## Exercise goal
Reproduce exactly, and only, the lines below from the one containing "(** The process" through the one containing "rtc (group_step (length ms)) orderedGroup".

## Records shown
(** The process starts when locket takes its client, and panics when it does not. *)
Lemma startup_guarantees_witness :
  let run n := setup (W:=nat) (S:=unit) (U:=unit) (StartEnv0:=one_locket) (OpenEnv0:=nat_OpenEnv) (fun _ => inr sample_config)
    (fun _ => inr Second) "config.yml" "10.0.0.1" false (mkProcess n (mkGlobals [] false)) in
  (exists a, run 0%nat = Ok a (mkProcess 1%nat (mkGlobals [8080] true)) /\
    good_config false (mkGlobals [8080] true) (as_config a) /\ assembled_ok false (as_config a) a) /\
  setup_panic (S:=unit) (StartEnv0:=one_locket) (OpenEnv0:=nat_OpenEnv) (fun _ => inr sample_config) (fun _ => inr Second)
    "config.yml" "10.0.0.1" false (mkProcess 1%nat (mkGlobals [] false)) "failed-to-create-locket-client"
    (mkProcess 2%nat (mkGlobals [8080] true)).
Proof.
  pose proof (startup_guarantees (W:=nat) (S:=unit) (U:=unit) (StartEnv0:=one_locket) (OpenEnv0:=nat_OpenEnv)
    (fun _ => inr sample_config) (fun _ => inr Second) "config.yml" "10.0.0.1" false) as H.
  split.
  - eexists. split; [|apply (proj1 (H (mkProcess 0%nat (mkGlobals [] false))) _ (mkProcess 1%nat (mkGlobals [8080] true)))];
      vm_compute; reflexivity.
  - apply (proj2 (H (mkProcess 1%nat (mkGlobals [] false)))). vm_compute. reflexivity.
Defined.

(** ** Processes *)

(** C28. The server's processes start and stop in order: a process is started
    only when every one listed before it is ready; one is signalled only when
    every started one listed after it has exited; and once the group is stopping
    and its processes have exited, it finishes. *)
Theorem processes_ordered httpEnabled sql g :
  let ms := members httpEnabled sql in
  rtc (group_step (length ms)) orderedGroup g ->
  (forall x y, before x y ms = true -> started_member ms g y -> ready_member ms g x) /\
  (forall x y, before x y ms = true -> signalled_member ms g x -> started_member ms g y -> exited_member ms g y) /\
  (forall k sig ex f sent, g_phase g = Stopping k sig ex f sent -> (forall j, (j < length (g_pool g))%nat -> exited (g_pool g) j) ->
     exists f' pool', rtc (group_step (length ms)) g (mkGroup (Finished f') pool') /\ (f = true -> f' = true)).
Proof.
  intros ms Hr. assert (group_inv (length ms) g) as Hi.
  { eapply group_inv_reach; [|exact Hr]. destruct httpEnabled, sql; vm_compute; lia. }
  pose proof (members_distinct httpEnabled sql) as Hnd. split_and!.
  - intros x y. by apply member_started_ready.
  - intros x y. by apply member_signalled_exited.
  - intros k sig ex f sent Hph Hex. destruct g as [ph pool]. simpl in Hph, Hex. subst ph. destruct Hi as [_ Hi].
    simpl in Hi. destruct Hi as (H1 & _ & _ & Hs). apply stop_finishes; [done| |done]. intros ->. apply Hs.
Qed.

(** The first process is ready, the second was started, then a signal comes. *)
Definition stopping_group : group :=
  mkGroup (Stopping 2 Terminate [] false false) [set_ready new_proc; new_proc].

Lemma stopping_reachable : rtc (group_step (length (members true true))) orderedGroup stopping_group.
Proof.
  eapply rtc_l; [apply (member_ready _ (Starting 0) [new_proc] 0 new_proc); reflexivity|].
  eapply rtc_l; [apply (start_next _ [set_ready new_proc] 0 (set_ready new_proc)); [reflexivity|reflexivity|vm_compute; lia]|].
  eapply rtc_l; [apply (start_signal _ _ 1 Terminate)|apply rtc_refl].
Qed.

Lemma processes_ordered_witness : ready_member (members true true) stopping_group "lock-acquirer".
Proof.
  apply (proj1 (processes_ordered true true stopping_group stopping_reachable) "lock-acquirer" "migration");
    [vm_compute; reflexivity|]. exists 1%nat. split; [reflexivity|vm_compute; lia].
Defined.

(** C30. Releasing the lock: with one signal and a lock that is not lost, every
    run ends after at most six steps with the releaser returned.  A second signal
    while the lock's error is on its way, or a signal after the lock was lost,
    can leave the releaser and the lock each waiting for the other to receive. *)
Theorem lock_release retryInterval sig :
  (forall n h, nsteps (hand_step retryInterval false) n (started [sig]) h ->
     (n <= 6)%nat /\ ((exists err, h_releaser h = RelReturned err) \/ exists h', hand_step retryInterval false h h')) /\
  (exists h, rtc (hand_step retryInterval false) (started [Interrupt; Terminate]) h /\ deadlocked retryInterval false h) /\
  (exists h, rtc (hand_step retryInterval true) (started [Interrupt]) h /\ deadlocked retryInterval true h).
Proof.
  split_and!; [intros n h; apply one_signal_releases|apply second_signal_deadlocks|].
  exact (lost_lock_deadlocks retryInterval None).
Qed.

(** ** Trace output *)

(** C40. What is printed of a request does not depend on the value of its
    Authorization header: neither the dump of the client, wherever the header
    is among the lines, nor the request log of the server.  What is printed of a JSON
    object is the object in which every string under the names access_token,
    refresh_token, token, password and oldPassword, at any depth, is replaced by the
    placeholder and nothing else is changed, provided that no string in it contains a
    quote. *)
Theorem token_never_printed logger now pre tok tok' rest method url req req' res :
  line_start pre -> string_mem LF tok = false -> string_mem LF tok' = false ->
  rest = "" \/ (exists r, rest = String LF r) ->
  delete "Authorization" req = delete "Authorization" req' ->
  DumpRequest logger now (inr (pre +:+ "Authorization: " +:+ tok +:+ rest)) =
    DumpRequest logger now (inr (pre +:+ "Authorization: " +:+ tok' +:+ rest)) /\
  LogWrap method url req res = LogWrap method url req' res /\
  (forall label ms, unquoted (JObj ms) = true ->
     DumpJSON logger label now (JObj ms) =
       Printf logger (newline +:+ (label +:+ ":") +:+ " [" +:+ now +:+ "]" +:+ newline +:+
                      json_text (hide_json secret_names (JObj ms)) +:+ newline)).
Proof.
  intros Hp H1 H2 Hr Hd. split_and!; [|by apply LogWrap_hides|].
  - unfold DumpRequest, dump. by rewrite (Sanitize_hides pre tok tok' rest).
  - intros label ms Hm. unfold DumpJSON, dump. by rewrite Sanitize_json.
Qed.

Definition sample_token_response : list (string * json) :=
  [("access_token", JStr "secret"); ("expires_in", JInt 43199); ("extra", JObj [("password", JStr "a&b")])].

---

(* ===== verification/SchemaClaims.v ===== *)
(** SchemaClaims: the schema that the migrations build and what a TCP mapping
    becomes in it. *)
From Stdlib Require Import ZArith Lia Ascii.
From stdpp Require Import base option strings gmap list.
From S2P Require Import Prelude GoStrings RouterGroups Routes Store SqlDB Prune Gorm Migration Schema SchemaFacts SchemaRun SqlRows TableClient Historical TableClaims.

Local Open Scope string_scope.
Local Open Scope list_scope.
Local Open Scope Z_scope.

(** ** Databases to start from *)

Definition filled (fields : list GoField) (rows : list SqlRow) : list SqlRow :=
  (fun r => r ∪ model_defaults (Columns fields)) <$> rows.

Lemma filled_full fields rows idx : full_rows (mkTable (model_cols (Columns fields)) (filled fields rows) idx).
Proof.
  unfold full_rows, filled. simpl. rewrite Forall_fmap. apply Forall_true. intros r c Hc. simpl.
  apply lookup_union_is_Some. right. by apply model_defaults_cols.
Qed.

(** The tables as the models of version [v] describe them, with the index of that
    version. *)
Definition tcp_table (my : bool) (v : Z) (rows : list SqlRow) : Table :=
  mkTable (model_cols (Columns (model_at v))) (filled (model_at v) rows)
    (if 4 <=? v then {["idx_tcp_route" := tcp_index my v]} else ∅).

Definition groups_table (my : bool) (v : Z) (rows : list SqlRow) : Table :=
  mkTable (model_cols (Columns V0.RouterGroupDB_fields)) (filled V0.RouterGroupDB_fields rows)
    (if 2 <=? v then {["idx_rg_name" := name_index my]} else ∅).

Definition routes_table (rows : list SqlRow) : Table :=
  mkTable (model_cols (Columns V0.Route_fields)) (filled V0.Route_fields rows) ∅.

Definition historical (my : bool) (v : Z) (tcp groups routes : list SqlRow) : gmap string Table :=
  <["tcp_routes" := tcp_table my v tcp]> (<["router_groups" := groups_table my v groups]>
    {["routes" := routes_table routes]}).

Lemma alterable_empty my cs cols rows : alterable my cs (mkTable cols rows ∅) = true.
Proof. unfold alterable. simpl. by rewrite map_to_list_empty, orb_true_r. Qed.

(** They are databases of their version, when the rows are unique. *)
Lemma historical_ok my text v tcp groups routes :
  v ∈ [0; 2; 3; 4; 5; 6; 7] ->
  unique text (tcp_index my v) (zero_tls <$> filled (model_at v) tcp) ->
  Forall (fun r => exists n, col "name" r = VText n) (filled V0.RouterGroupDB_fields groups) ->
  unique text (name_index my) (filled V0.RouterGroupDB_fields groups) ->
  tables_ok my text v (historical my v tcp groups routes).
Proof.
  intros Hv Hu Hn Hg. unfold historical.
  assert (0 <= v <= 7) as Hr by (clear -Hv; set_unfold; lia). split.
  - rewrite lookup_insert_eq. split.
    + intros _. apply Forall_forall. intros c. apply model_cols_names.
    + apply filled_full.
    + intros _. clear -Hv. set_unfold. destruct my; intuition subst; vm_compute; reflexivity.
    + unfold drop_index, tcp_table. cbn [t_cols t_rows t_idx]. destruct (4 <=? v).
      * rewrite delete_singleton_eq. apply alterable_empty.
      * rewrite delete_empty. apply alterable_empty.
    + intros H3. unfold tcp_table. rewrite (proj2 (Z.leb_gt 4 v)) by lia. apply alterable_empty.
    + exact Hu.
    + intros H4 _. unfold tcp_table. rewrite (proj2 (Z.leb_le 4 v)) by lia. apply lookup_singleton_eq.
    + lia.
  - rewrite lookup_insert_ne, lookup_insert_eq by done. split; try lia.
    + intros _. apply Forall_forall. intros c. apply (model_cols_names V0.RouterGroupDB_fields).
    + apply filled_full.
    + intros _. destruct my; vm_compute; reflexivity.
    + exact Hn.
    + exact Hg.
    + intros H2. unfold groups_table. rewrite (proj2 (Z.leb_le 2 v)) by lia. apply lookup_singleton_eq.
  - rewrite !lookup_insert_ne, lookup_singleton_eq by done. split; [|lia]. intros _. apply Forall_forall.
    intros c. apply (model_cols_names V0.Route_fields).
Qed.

## Exercise solution
(** The process starts when locket takes its client, and panics when it does not. *)
Lemma startup_guarantees_witness :
  let run n := setup (W:=nat) (S:=unit) (U:=unit) (StartEnv0:=one_locket) (OpenEnv0:=nat_OpenEnv) (fun _ => inr sample_config)
    (fun _ => inr Second) "config.yml" "10.0.0.1" false (mkProcess n (mkGlobals [] false)) in
  (exists a, run 0%nat = Ok a (mkProcess 1%nat (mkGlobals [8080] true)) /\
    good_config false (mkGlobals [8080] true) (as_config a) /\ assembled_ok false (as_config a) a) /\
  setup_panic (S:=unit) (StartEnv0:=one_locket) (OpenEnv0:=nat_OpenEnv) (fun _ => inr sample_config) (fun _ => inr Second)
    "config.yml" "10.0.0.1" false (mkProcess 1%nat (mkGlobals [] false)) "failed-to-create-locket-client"
    (mkProcess 2%nat (mkGlobals [8080] true)).
Proof.
  pose proof (startup_guarantees (W:=nat) (S:=unit) (U:=unit) (StartEnv0:=one_locket) (OpenEnv0:=nat_OpenEnv)
    (fun _ => inr sample_config) (fun _ => inr Second) "config.yml" "10.0.0.1" false) as H.
  split.
  - eexists. split; [|apply (proj1 (H (mkProcess 0%nat (mkGlobals [] false))) _ (mkProcess 1%nat (mkGlobals [8080] true)))];
      vm_compute; reflexivity.
  - apply (proj2 (H (mkProcess 1%nat (mkGlobals [] false)))). vm_compute. reflexivity.
Defined.

(** ** Processes *)

(** C28. The server's processes start and stop in order: a process is started
    only when every one listed before it is ready; one is signalled only when
    every started one listed after it has exited; and once the group is stopping
    and its processes have exited, it finishes. *)
Theorem processes_ordered httpEnabled sql g :
  let ms := members httpEnabled sql in
  rtc (group_step (length ms)) orderedGroup g ->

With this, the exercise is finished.